Devletlerin terörizmi tanımlama çabaları, uluslararası ilişkilerde terörizmin aktör olarak kullanılmasından vazgeçilmesi ile aşılacak bir sorun olarak XXI. asırda
da devam ediyor görünmektedir. Bu sorunun aşılması ile öncelikle; devletlerin terörizme dolaylı ya da doğrudan yardım ve yataklıkları engellenecek, terörizmin bir devlet tarafından başka bir devlete yönelik tehdit ve koz olarak kullanımı ortadan kalkacak ve en önemlisi böylece tüm devletlerin kabulü üzerinde uzlaştığı terörist gruplar tüm dünyada kıskaca alınacaktır. Çünkü ceza hukukunda kanunilik ilkesi gereğince, uluslararası hukukta bir terörizm suçu tanımlanacaksa, bu suçun unsurları açık ve kesin olarak belirlenmelidir (Yargıç, 2009: 102); fakat özellikle Türkiye'nin PKK terör örgütünün başta Avrupa'da olmak üzere pek çok müttefik ülkede hâlâ rahatça faaliyet gösteriyor olması bu konuda iyimser beklentileri engellemektedir.
Ayrıca terör uzmanı Laqueur da, terörizmin ortak bir tanımının yapılamadığını ve gelecekte de yapılamayacağını ileri sürmüştür. Ona göre (2002: 99) terörizme ilişkin tüm spesifik tanımlar kusurludur; çünkü gerçeklik her zaman herhangi bir genellemeden daha zengin ya da daha karmaşıktır; kimyasal elementler gibi saf, alaşımsız, değişmeyen tek bir terörizm yoktur; fakat birçok terörizm biçimi vardır.

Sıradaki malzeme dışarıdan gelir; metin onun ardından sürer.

(** *** A module that uses the intrinsics *)

Definition demo_declare (name : string) (w : Z) (arity : nat) : Function_ := {|
  f_name := name; f_args := map (fun x => (x, TyInt w)) (firstn arity ["a"; "b"; "c"]); f_ret := TyInt w; f_vararg := false;
  f_cc := 0; f_sret := false; f_available_externally := false; f_intrinsic := Some OtherIntrinsic; f_blocks := []
|}.
Definition demo_call (x name : string) (w : Z) (args : list Value) : Inst :=
  inst x (TyInt w) (Call (FunctionValue name (TyPtr (TyFun (TyInt w) (map type_of args) false))) 0 args).
Definition demo_calls : Module_ := {|
  m_structs := ∅; m_globals := [];
  m_functions := [
    demo_declare "llvm.usub.sat.i32" 32 2; demo_declare "llvm.umax.i16" 16 2; demo_declare "llvm.fshl.i32" 32 3;
    new_function "main" [("x", TyInt 32); ("y", TyInt 32)] (TyInt 32) [
      straight_block "entry" [
        demo_call "d" "llvm.usub.sat.i32" 32 [Local "x" (TyInt 32); Local "y" (TyInt 32)];
        demo_call "m" "llvm.umax.i16" 16 [ConstantInt 16 7; ConstantInt 16 5];
        inst "z" (TyInt 32) (Cast ZExt (Local "m" (TyInt 16)));
        demo_call "r" "llvm.fshl.i32" 32 [Local "d" (TyInt 32); Local "y" (TyInt 32); Local "z" (TyInt 32)] ]
        (Ret (Local "r" (TyInt 32))) ] ];
  m_logicalsignature := None; m_virusnames := None; m_funcmin := None; m_funcmax := None |}.
Definition demo_intrinsic (name : string) (args : list Z) : option Z :=
  if String.eqb name "llvm.usub.sat.i32" then usub_sat 32 args
  else if String.eqb name "llvm.fshl.i32" then fshl 32 args
  else if String.eqb name "llvm.fshl.i16" then fshl 16 args
  else '(_, _, p, w) ← List.find (fun d : string * string * cmp_predicate * Z => String.eqb (fst (fst (fst d))) name) icmp_intrinsics;
       choose p w args.
Definition demo_base (name : string) (args : list Z) (s : unit) : option (option Z * unit) :=
  v ← demo_intrinsic name args; Some (Some v, s).
Definition demo_run (m : Module_) (args : list Z) : option (option Z * unit) :=
  Semantics.call_function (integer_meaning (fun _ => 0) (fun _ _ _ => None)) demo_base (fun _ => {["ret"]}) 50 m "main" args tt.

Lemma RemoveUSUB_correct_witness :
  removes (fun _ => 0) (fun _ _ _ => None) demo_base (fun _ => {["ret"]}) RemoveUSUB demo_calls ["llvm.usub.sat.i32"] 4 /\
  demo_run demo_calls [1000; 3] = Some (Some (997 * 128), tt).
Proof.
  split; [|vm_compute; reflexivity]. apply (RemoveUSUB_correct _ _ _ _ demo_calls).
  - intros args w. reflexivity.
  - apply elem_of_singleton_2. reflexivity.
  - split; reflexivity.
  - repeat constructor.
Defined.
Lemma RemoveUnsupportedICMPIntrinsics_correct_witness :
  removes (fun _ => 0) (fun _ _ _ => None) demo_base (fun _ => {["ret"]}) RemoveUnsupportedICMPIntrinsics demo_calls
    (map fst icmp_functions) 32.
Proof.
  apply (RemoveUnsupportedICMPIntrinsics_correct _ _ _ _ demo_calls).
  - intros name newName p w Hin. unfold icmp_intrinsics in Hin. rewrite !elem_of_cons in Hin.
    repeat (destruct Hin as [Hin|Hin]; [injection Hin as -> -> -> ->|]); [..|by apply not_elem_of_nil in Hin];
      (split; [intros args s; reflexivity|split; [by apply elem_of_singleton_2|repeat constructor]]).
  - repeat (constructor; [split; reflexivity|]). constructor.
Defined.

Terörizmin ortak tanımının yapılması gerekliliğine savunanlar dışında bunun aksini savunanlar da mevcuttur. Bu görüşü paylaşan yazarlar ise, uluslararası
terörizmi tanımlamak için harcanan çabaları zaman kaybı olarak görmektedirler; bu yazarlar, tanımın yapılmasının imkânsızlığına işaret ederek, çözümün terörizmi tanımlamak üzerinde yoğunlaşmakla değil çocukları öldürme, rehine alma ve uçak kaçırma gibi suç unsurları üzerinde yoğunlaşmakla mümkün olduğuna işaret etmektedirler (Taşdemir, 2006: 11).
Terörizmin ortak bir tanımını bulma çabaları tüm bu nedenlerden dolayı literatürde bizim de kullandığımız gibi belli başlı tanımların karşılaştırması yöntemi ile başlamaktadır. Bu yöntem ile terörizm tanımlarındaki ortak özellikler bulunmakta ve genel geçer bir tanım yapılması mümkün olmaktadır. Böylece terörizmin net bir tanımına ulaşmak mümkün olabilmektedir.

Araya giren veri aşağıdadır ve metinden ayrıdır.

Lemma getTypeSize_alloc t : regular t -> forall s, getTypeSize StructLayout float_size t = Done s ->
  exists b, alloc_size t = Some b /\ s = 8 * b.
Proof.
  induction t as [|w| |t _|n t IH|packed l _|name|r l va _ _] using ty_induction; intros Hr s H; cbn [getTypeSize Addresses.alloc_size] in *; try done.
  - injection H as <-. exists (int_size w). split; [done|]. by rewrite Hr.
  - injection H as <-. by exists float_size.
  - destruct Hr as (Hn & Hr & Hs). apply obind_Done in H as (s1 & E & H). destruct (IH Hr s1 E) as (b & Eb & ->).
    rewrite Eb. cbn [mbind option_bind]. exists (n * b). split; [done|]. destruct (Hs b Eb) as [Hb Hlt].
    assert (Ew : swrap 64 (n * (8 * b)) = n * (8 * b)).
    { apply swrap_unique; [lia| |exists 0; lia]. unfold in_s. pow2. lia. }
    rewrite Ew in H. destruct (n * (8 * b) =? 0); [done|]. injection H as <-. lia.
  - destruct (StructLayout (TyStruct packed l)) as [[offs size]|]; [|done]. injection H as <-. by exists size.
  - destruct (StructLayout (TyNamed name)) as [[offs size]|]; [|done]. injection H as <-. by exists size.
Qed.
Lemma getTypeSizeInBytes_alloc t s : regular t -> getTypeSizeInBytes StructLayout float_size t = Done s -> alloc_size t = Some s.
Proof.
  intros Hr H. unfold getTypeSizeInBytes in H. apply obind_Done in H as (s1 & E & H). apply Done_inj in H as <-.
  destruct (getTypeSize_alloc t Hr s1 E) as (b & Eb & ->). rewrite Z.mul_comm, Z.quot_mul by lia. done.
Qed.

(** Values that differ only in what is new. *)
Definition old (e e' : gmap string Z) : Prop := forall y, (forall k, y <> fresh k) -> e' !! y = e !! y.
Definition not_fresh (v : Value) : Prop := forall k, is_local (fresh k) v = false.
Lemma old_eval e e' v : old e e' -> not_fresh v -> eval e' v = eval e v.
Proof.
  intros He Hv. destruct v; try done. cbn [eval]. rewrite He; [done|]. intros k ->. specialize (Hv k). cbn in Hv.
  by rewrite String.eqb_refl in Hv.
Qed.
Lemma old_insert e e' k z : old e e' -> old e (<[fresh k := z]> e').
Proof. intros He y Hy. rewrite lookup_insert_ne; [by apply He|]. by apply not_eq_sym. Qed.

(** The sum and product made, at the width of the index. *)
Lemma run_create_binary k op a b i e w :
  create_binary (fresh k) op a b = Done i -> type_of a = TyInt w -> (op = Mul \/ op = Add) ->
  type_of b = TyInt w /\ value_of i = Local (fresh k) (TyInt w) /\
  forall l, run (i :: l) e = run l (<[fresh k := wrap w (match op with Mul => eval e a * eval e b | _ => eval e a + eval e b end)]> e).
Proof.
  intros H Ha Hop. unfold create_binary in H. destruct (bool_decide (type_of a = type_of b)) eqn:E; [|done].
  apply bool_decide_eq_true_1 in E. cbn [assert_ obind] in H. injection H as <-. split; [congruence|].
  unfold value_of. cbn [inst i_name i_type]. rewrite Ha. split; [done|]. intros l.
  destruct Hop as [-> | ->]; [by rewrite run_mul|by rewrite run_add].
Qed.
Lemma eval_constant_of w z e : eval e (constant_of (TyInt w) z) = wrap w (wrap w z).
Proof. reflexivity. Qed.

(** What the next index is relative to. *)
Lemma next_type_offset t tmp l xs o : offset_of tmp (zip l xs) = Some o -> length xs = length l -> regular_path tmp l ->
  offset_of (next_type t tmp) (zip l xs) = Some o /\ regular_path (next_type t tmp) l.
Proof.
  intros H Hl Hr. unfold next_type. destruct (is_struct tmp || _)%bool eqn:E; [done|].
  destruct l as [|v l]; [by split|]. destruct xs as [|x xs]; [done|]. by destruct tmp.
Qed.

1.1.2. Tarihsel ve Kavramsal Açıdan Terör ve Terörizm
Terör ve terörizm tanımının bir kaç örnekle yapılması bu kavramların zenginliğinin göz ardı edilmesi demektir. Terörizmin tanım sorununun getirdiği
zengin terör ve terörizm dağarcığı nedeniyle öncelikle bu kavramların tarihsel süreci, etimolojisi, ardından ansiklopedik tanımları verilecek ve daha sonra sırası ile akademisyen ve uzman tanımları karşılaştırılacaktır. Böylece terör ve terörizm tanımlarındaki ortak özellikler belirginleşecek ve genel geçer bir tanım
yapılabilecektir.
Tarihi Antik Çağa dek götürülen terör ve terörizm kavramlarının etimolojiye girdiği XVIII. asırdan günümüze dek anlam bakımından iyiden kötüye doğru yol
aldığı görülür.
1789 Fransız İhtilali sonrası iktidarı ele geçiren ve genel itibariyle "Jakobenler" olarak anılan Maximilien Robespierre ve arkadaşlarının "karşıdevrimciler"e karşı devrimi korumak adına "Konvansiyon (convention) Dönemi" denen bir dönemde devrim karşıtı olarak kabul ettikleri kesimlere -özetle halka- karşı uyguladığı kanlı dikta, bu dönemin "terör dönemi" olarak tarihe ve literatüre geçmesine neden olmuştur. Bu döneme "Konvansiyon Dönemi" ya da "Ulusal Konvansiyon Dönemi" denmesin nedeni terörün kullanılacağını açıkça ilan eden 1793 tarihli bildirinin "convention" adlı yürütme organı tarafından ilan edilmesi ve uygulanmasıdır. Konvansiyon, Cumhuriyet'in içeride ve dışarıda güvenliğini sağlayabilmek amacıyla, 13 Mart 1793 günü "Olağanüstü Ceza Mahkemeleri"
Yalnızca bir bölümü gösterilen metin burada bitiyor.